ACL based selection of cache_dir

From: Andres Kroonmaa <andre@dont-contact.us>
Date: Wed, 20 Sep 2000 12:06:09 +0200

 What do you think of allowing cache_dir selection to be controlled
 by configuration and specifically ACL's?

 Ideally, we should also be able to select cache_dir based on object
 size, but for now this is not possible.

 This would allow for some quite interesting options.

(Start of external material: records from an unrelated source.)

(* ===== verification/StringBuilder.v ===== *)
(** * trivial/StringBuilder.cpp and trivial/counter.cpp

    A builder keeps the pieces it was given and their total length; a counter
    keeps four longs, the last one counted first.  A string is the list of its
    characters, a [long] a [Z] whose overflow is undefined. *)
From Stdlib Require Import ZArith Lia.
From stdpp Require Import base tactics numbers list.
From S2P Require Import Prelude.

Open Scope Z_scope.

(** ** [StringBuilder] *)
Record StringBuilder := MkBuilder { data_ : list (list Z); total_ : Z }.

Definition StringBuilder_new : StringBuilder := MkBuilder [] 0.

Definition Append (s : list Z) (b : StringBuilder) : StringBuilder := MkBuilder (data_ b ++ [s]) (total_ b + zlen s).

Definition Add (ss : list (list Z)) (b : StringBuilder) : StringBuilder := foldl (λ b s, Append s b) b ss.

Definition newLine : list Z := [10].

Definition AppendLine0 (b : StringBuilder) : StringBuilder := MkBuilder (data_ b ++ [newLine]) (total_ b + 1).

Definition AppendLine (s : list Z) (b : StringBuilder) : StringBuilder := AppendLine0 (Append s b).

Definition ToString (b : StringBuilder) : list Z := foldl (λ res s, res ++ s) [] (data_ b).

(** [joiner], and [Join]: [reserved] is what it reserves. *)
Definition joiner (d lhs rhs : list Z) : list Z := (lhs ++ d) ++ rhs.

Definition Join (d : list Z) (b : StringBuilder) : list Z :=
  if decide (d = []) then ToString b
  else match data_ b with
       | [] => []
       | s :: ss => foldl (joiner d) ([] ++ s) ss
       end.

Definition reserved (d : list Z) (b : StringBuilder) : Z := zlen d * (zlen (data_ b) - 1) + total_ b + 1.

Inductive bop := BAppend (s : list Z) | BAdd (ss : list (list Z)) | BLine | BAppendLine (s : list Z).

Definition bstep (b : StringBuilder) (o : bop) : StringBuilder :=
  match o with
  | BAppend s => Append s b
  | BAdd ss => Add ss b
  | BLine => AppendLine0 b
  | BAppendLine s => AppendLine s b
  end.

(** The pieces in order, and text between pieces. *)
Definition pieces (o : bop) : list (list Z) :=
  match o with BAppend s => [s] | BAdd ss => ss | BLine => [newLine] | BAppendLine s => [s; newLine] end.

Fixpoint separated (d : list Z) (ss : list (list Z)) : list Z :=
  match ss with
  | [] => []
  | [s] => s
  | s :: ss => s ++ d ++ separated d ss
  end.

Definition builds (b : StringBuilder) (ss : list (list Z)) : Prop := data_ b = ss ∧ total_ b = zlen (concat ss).

Lemma append_builds s b ss : builds b ss → builds (Append s b) (ss ++ [s]).
Proof. intros [H1 H2]. split; cbn; [by rewrite H1|]. rewrite concat_app, length_app, H2. cbn. rewrite app_nil_r. lia. Qed.

Lemma add_builds ss' b ss : builds b ss → builds (Add ss' b) (ss ++ ss').
Proof.
  revert b ss. unfold Add. induction ss' as [|s ss' IH]; intros b ss H; cbn [foldl]; [by rewrite app_nil_r|].
  replace (ss ++ s :: ss') with ((ss ++ [s]) ++ ss') by (by rewrite <- app_assoc). by apply IH, append_builds.
Qed.

Lemma bstep_builds b o ss : builds b ss → builds (bstep b o) (ss ++ pieces o).
Proof.
  intros H. destruct o as [s|ss'| |s]; cbn [bstep pieces]; [by apply append_builds|by apply add_builds|by apply append_builds|].
  replace (ss ++ [s; newLine]) with ((ss ++ [s]) ++ [newLine]) by (by rewrite <- app_assoc). by apply append_builds, append_builds.
Qed.

Lemma foldl_concat res ss : foldl (λ res s : list Z, res ++ s) res ss = res ++ concat ss.
Proof. revert res. induction ss as [|s ss IH]; intros res; cbn; [by rewrite app_nil_r|]. by rewrite IH, <- app_assoc. Qed.

Lemma foldl_joiner d s ss : foldl (joiner d) s ss = separated d (s :: ss).
Proof.
  revert s. induction ss as [|x ss IH]; intros s; [done|]. cbn [foldl]. rewrite IH. unfold joiner.
  destruct ss; cbn; by rewrite <- !app_assoc.
Qed.

Lemma separated_length d s ss : zlen (separated d (s :: ss)) = zlen d * zlen ss + zlen (concat (s :: ss)).
Proof.
  revert s. induction ss as [|x ss IH]; intros s.
  - cbn [separated concat length]. rewrite app_nil_r. lia.
  - change (separated d (s :: x :: ss)) with (s ++ d ++ separated d (x :: ss)). rewrite !length_app, !Nat2Z.inj_add, IH.
    cbn [concat length]. rewrite !length_app. cbn [concat]. lia.
Qed.

(** After any calls the text is the concatenation of the pieces, the total is
    its length, the joined text is the pieces with the delimiter between them,
    and both fit into what was reserved for them. *)
Theorem builder_correct ops d :
  let b := foldl bstep StringBuilder_new ops in let ss := concat (map pieces ops) in
  ToString b = concat ss ∧ total_ b = zlen (ToString b) ∧
  Join d b = separated d ss ∧ (ss ≠ [] → zlen (Join d b) < reserved d b).
Proof.
  assert (∀ b ss, builds b ss → builds (foldl bstep b ops) (ss ++ concat (map pieces ops))) as H.
  { clear d. induction ops as [|o ops IH]; intros b ss Hb; cbn [foldl map concat]; [by rewrite app_nil_r|].
    rewrite app_assoc. by apply IH, bstep_builds. }
  intros b ss. destruct (H StringBuilder_new []) as [H1 H2]; [done|]. change ([] ++ concat (map pieces ops)) with ss in H1, H2. fold b in H1, H2. clear H. clearbody b ss.
  assert (ToString b = concat ss) as Ht by (unfold ToString; by rewrite H1, foldl_concat).
  assert (Join d b = separated d ss) as Hj.
  { unfold Join. case_decide as Hd.
    - subst d. rewrite Ht. clear. induction ss as [|s ss IH]; [done|]. destruct ss as [|s' ss]; [cbn; by rewrite app_nil_r|].
      change (separated [] (s :: s' :: ss)) with (s ++ [] ++ separated [] (s' :: ss)). cbn [concat app] in *. by rewrite IH.
    - rewrite H1. destruct ss as [|s ss']; [done|]. apply foldl_joiner. }
  rewrite Ht, H2. split_and!; [done|done|done|]. intros Hne. rewrite Hj. unfold reserved. rewrite H1, H2.
  destruct ss as [|s ss']; [done|]. rewrite separated_length. cbn [length]. lia.
Qed.

Lemma builder_correct_witness :
  zlen (Join [44] (foldl bstep StringBuilder_new [BAppend [72; 105]; BAppendLine [33]])) <
  reserved [44] (foldl bstep StringBuilder_new [BAppend [72; 105]; BAppendLine [33]]).
Proof. apply (builder_correct [BAppend [72; 105]; BAppendLine [33]] [44]). discriminate. Defined.

(** ** [Counter] *)
Definition LONGMAX : Z := 0x7fffffffffffffff.
Definition LONGMIN : Z := - 0x8000000000000000.

Definition long_result (z : Z) : outcome Z := if decide (LONGMIN ≤ z ≤ LONGMAX) then Ret z else Undef.

(** [++a[i]] and [--a[i]] with the carry to the left: [++a[--i]] and, unless that
    was the first, the same again from there. *)
Definition bump (v i : Z) (a : list Z) : outcome (list Z) :=
  x ← load a i; y ← long_result (x + v); store a i y.

Fixpoint carry (fuel : nat) (v i : Z) (a : list Z) : outcome (list Z) :=
  match fuel with
  | O => NoFuel
  | S fuel =>
      a ← bump v i a;
      x ← load a i;
      if decide (x = 0) then
        a ← bump v (i - 1) a;
        if decide (i - 1 ≠ 0) then carry fuel v (i - 1) a else Ret a
      else Ret a
  end.

Definition AddOne (i : Z) (a : list Z) : outcome (list Z) := carry 4 1 i a.
Definition SubOne (i : Z) (a : list Z) : outcome (list Z) := carry 4 (-1) i a.

Definition increment (a : list Z) : outcome (list Z) := AddOne 3 a.
Definition decrement (a : list Z) : outcome (list Z) := SubOne 3 a.

Definition add_assign (v : Z) (a : list Z) : outcome (list Z) :=
  v0 ← load a 3;
  s ← long_result (v0 + v);
  a ← store a 3 s;
  if decide (v0 > 0 ∧ v > 0) then
    if decide (v0 > s ∧ v > s) then
      a ← store a 3 (Z.land s LONGMAX); AddOne 2 a
    else Ret a
  else if decide (v0 < 0 ∧ v < 0) then
    if decide (s > v0 ∧ s > v) then SubOne 2 a else Ret a
  else Ret a.

(** The program: two increments and a large addition on the first counter. *)
Definition counter_main : outcome (list Z) :=
  a ← increment [0; 0; 0; 0];
  a ← increment a;
  a ← increment a;
  add_assign LONGMAX a.

(** Within the range of the last [long] the counter counts. *)
Lemma counter_counts a b c x v :
  0 ≤ x → 0 < v → x + v ≤ LONGMAX →
  increment [a; b; c; x] = Ret [a; b; c; x + 1] ∧ add_assign v [a; b; c; x] = Ret [a; b; c; x + v].
Proof.
  intros Hx Hv Hs. unfold LONGMAX in *. split.
  - unfold increment, AddOne. cbn [carry]. unfold bump. change (load [a; b; c; x] 3) with (Ret x). cbind.
    unfold long_result, LONGMIN, LONGMAX. rewrite decide_True by lia. cbind. change (store [a; b; c; x] 3 (x + 1)) with (Ret [a; b; c; x + 1]). cbind.
    change (load [a; b; c; x + 1] 3) with (Ret (x + 1)). cbind. by rewrite decide_False by lia.
  - unfold add_assign. change (load [a; b; c; x] 3) with (Ret x). cbind. unfold long_result, LONGMIN, LONGMAX. rewrite decide_True by lia. cbind.
    change (store [a; b; c; x] 3 (x + v)) with (Ret [a; b; c; x + v]). cbind.
    destruct (decide (x > 0 ∧ v > 0)); [by rewrite decide_False by lia|]. by rewrite decide_False by lia.
Qed.

(** The tests for an overflow come after it: the addition of the program itself
    overflows. *)
Lemma counter_main_undefined : counter_main = Undef.
Proof. reflexivity. Qed.

(** A carry is made twice, by the increment of the digit to the left and by the
    call that follows it.  Counting down from one borrows, twice, although
    nothing is owed; counting down from zero does not. *)
Lemma counter_carries_twice :
  increment [0; 0; 0; -1] = Ret [0; 0; 2; 0] ∧ decrement [0; 0; 0; 1] = Ret [0; 0; -2; 0] ∧ decrement [0; 0; 5; 0] = Ret [0; 0; 5; -1].
Proof. split_and!; reflexivity. Qed.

 Disks are pretty fast at outer areas of spindle, and when seeks are
 limited. Large disks become cheeper, so that it is soon not uncommon
 to have squid boxes with 150GB of disks. Problem is that squid consumes
 alot of ram per object and would need about 2-4GB of ram.
 This can be worked around if average object size in squid is pretty large.
 Yet as large objects are relatively rare, it is desirable to keep them
 separate from typical web objects.
 Or, it is desirable to be able to split large objects and small objects
 into different cache_dirs.

 regex-based acl's are easy to implement to select a cache_dir, and it
 alone is already quite helpful feature.
 We here have cheep local bandwidth and expensive international. I guess
 this is very common. People tend to use cache for everything, and we
 try hard to keep cache from getting polluted by local objects. Yet it
 would be nice to have some store for local objects too, but it should
 be strictly controlled.

 We could have ACL that would match object and place it into separate
 cache_dir of limited size. Or we could configure most hot stuff to be
 placed on a ramdrive.

 We could reserve .com objects a separate cache_dir, and keep the rest
 separate, on less optimal places on disks (inner parts of a spindle)
 Having less frequent references, they have less impact on overall
 performance, yet keeping most hot stuff tightly together we can
 increase performance for most often used stuff.

 Also, on very large disks, (like 73GB), we can force known large
 objects (mp3, zip, exe, cab, etc) to be placed on vast inner area of
 disk, increasing average object size, and keeping those large files
 for longer time. infrequent access to them, and their large size
 reduces performance impact of not being cached by OS filesystem.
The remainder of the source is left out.